Éxo 34:8  Entonces Moisés, apresurándose, bajó la cabeza hacia el suelo y adoró.

Éxo 34:9  Y dijo: Si ahora, Señor, he hallado gracia en tus ojos, vaya ahora el Señor en medio de nosotros; porque es un pueblo de dura cerviz; y perdona nuestra iniquidad y nuestro pecado, y tómanos por tu heredad.

Éxo 34:10  Y él contestó: He aquí, yo hago pacto delante de todo tu pueblo; haré maravillas que no han sido hechas en toda la tierra, ni en nación alguna, y verá todo el pueblo en medio del cual estás tú, la obra de Jehová; porque será cosa tremenda la que yo haré contigo.

El hecho de que el Señor sea bondadoso, lento en airarse y abundante en misericordia es también la razón por la que Jesús murió en la Cruz, para que nuestra relación con él pudiera restablecerse.

Cuando estamos dispuestos a reconocer y confesar nuestro pecado, y decimos: «Señor, aquí estoy de nuevo...» «Ten compasión de mí, que soy pecador» (Luc. 18: 13), Jesús, quien obra en nosotros y por nosotros mediante el Espíritu Santo antes de que se lo pidamos, quita de nosotros el peso que nos agobia. Nuestras cargas son aliviadas en el Calvario y Jesús está sin duda muy cerca cuando acudimos a él. Nos busca incluso antes, como el buen Pastor, y está a la puerta llamando (Apoc. 3: 20). No permanezcamos lejos de la Cruz, mirando a Dios desde lejos. Corramos hacia Jesús y permitamos que él reemplace nuestros pecados y cargas por su justicia (Zac. 3: 4).

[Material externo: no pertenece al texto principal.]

Lemma prefix_split part : forall s,
  String.prefix part s = true -> exists b, s = (part ++ b)%string.
Proof.
  induction part as [|a part IH]; intros s H.
  - now exists s.
  - destruct s as [|c s]; [discriminate|]. cbn in H.
    destruct (ascii_dec a c) as [->|]; [|discriminate].
    destruct (IH s H) as [b ->]. now exists b.
Qed.

Lemma includes_split part : forall s,
  includes s part = true -> exists a b, s = (a ++ part ++ b)%string.
Proof.
  induction s as [|c s IH]; cbn [includes]; intros H.
  - destruct (String.prefix part "") eqn:P; [|discriminate].
    destruct (prefix_split part "" P) as [b E]. now exists "", b.
  - destruct (String.prefix part (String c s)) eqn:P.
    + destruct (prefix_split part _ P) as [b E]. now exists "", b.
    + destruct (IH H) as (a & b & ->). now exists (String c a), b.
Qed.

(** X5.  The entry point of the OpenAI client calls [main] only when
    [process.argv[1]] contains [openai-client]; it then ends as [main]
    ends, except that a rejection of [main] becomes exit code 1, the only
    exit code there is: a missing API key, which rejects [main], ends
    the process with code 1 and nothing launched.  Started as
    [mcp-client-openai.js] from a directory whose path does not contain
    [openai-client], it calls nothing: no client is built and no server
    is launched. *)
Theorem X5_openai_entry_guard :
  forall (W : Type) server connect key argv (w : W),
    (fst (OpenAIMain.start server connect key argv w) <> Idle ->
     exists script a b,
       nth_error argv 1 = Some script
       /\ script = (a ++ "openai-client" ++ b)%string)
    /\ (forall error,
           fst (OpenAIMain.start server connect key argv w) <> Rejected error)
    /\ (forall node dir more,
           argv = node :: (dir ++ "mcp-client-openai.js")%string :: more ->
           includes dir "openai-client" = false ->
           OpenAIMain.start server connect key argv w = (Idle, (None, w)))
    /\ (forall script a b,
           nth_error argv 1 = Some script ->
           script = (a ++ "openai-client" ++ b)%string ->
           (forall error state,
               OpenAIMain.main server connect key argv w
               = (Rejected error, state) ->
               OpenAIMain.start server connect key argv w
               = (Exited 1, state))
           /\ (forall outcome state,
                  OpenAIMain.main server connect key argv w
                  = (outcome, state) ->
                  (forall error, outcome <> Rejected error) ->
                  OpenAIMain.start server connect key argv w
                  = (outcome, state))
           /\ (3 <= length argv ->
               truthy key = false ->
               OpenAIMain.start server connect key argv w
               = (Exited 1, (None, w))))
    /\ (forall code,
           fst (OpenAIMain.start server connect key argv w) = Exited code ->
           code = 1).
Proof.
  intros W server connect key argv w. unfold OpenAIMain.start.
  split; [|split; [|split; [|split]]].
  - destruct (nth_error argv 1) as [script|]; [|now intros []].
    destruct (includes script "openai-client") eqn:I; [|now intros []].
    intros _. destruct (includes_split _ _ I) as (a & b & E).
    now exists script, a, b.
  - intros error.
    destruct (nth_error argv 1) as [script|]; [|discriminate].
    destruct (includes script "openai-client"); [|discriminate].
    destruct (OpenAIMain.main server connect key argv w) as [[] state];
      discriminate.
  - intros node dir more -> I. cbn [nth_error].
    rewrite (includes_before "openai-client" "m" "cp-client-openai.js").
    + rewrite I. reflexivity.
    + cbn. intuition discriminate.
  - intros script a b -> ->. rewrite includes_middle.
    split; [|split].
    + intros error state ->. reflexivity.
    + intros outcome state -> H. destruct outcome; try reflexivity.
      now destruct (H error).
    + intros L K. unfold OpenAIMain.main, OpenAIMain.construct.
      apply Nat.ltb_ge in L. rewrite L, K. reflexivity.
  - intros code.
    destruct (nth_error argv 1) as [script|]; [|discriminate].
    destruct (includes script "openai-client"); [|discriminate].
    pose proof (@openai_main_exit_code W server connect key argv w code)
      as H.
    destruct (OpenAIMain.main server connect key argv w) as [[] state];
      cbn [fst] in *; try discriminate.
    + exact H.
    + now intros [= <-].
Qed.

Lee detenidamente los siguientes versículos y registra por escrito con tus propias palabras lo que te dicen acerca de la gracia de Dios disponible para ti:

§  «Porque la paga del pecado es la muerte, pero el don gratuito de Dios es la vida eterna en Cristo Jesús Señor nuestro» (Rom. 6: 23).

§  «Pero donde el pecado abundó, sobreabundó la gracia; para que así como el pecado reinó para muerte, así la gracia reine para vida eterna mediante la justicia de Jesucristo, Señor nuestro» (Rom. 5: 20, 21).

§  «Pero Dios demuestra su amor hacia nosotros en que, siendo aún pecadores, Cristo murió por nosotros» (Rom. 5: 8).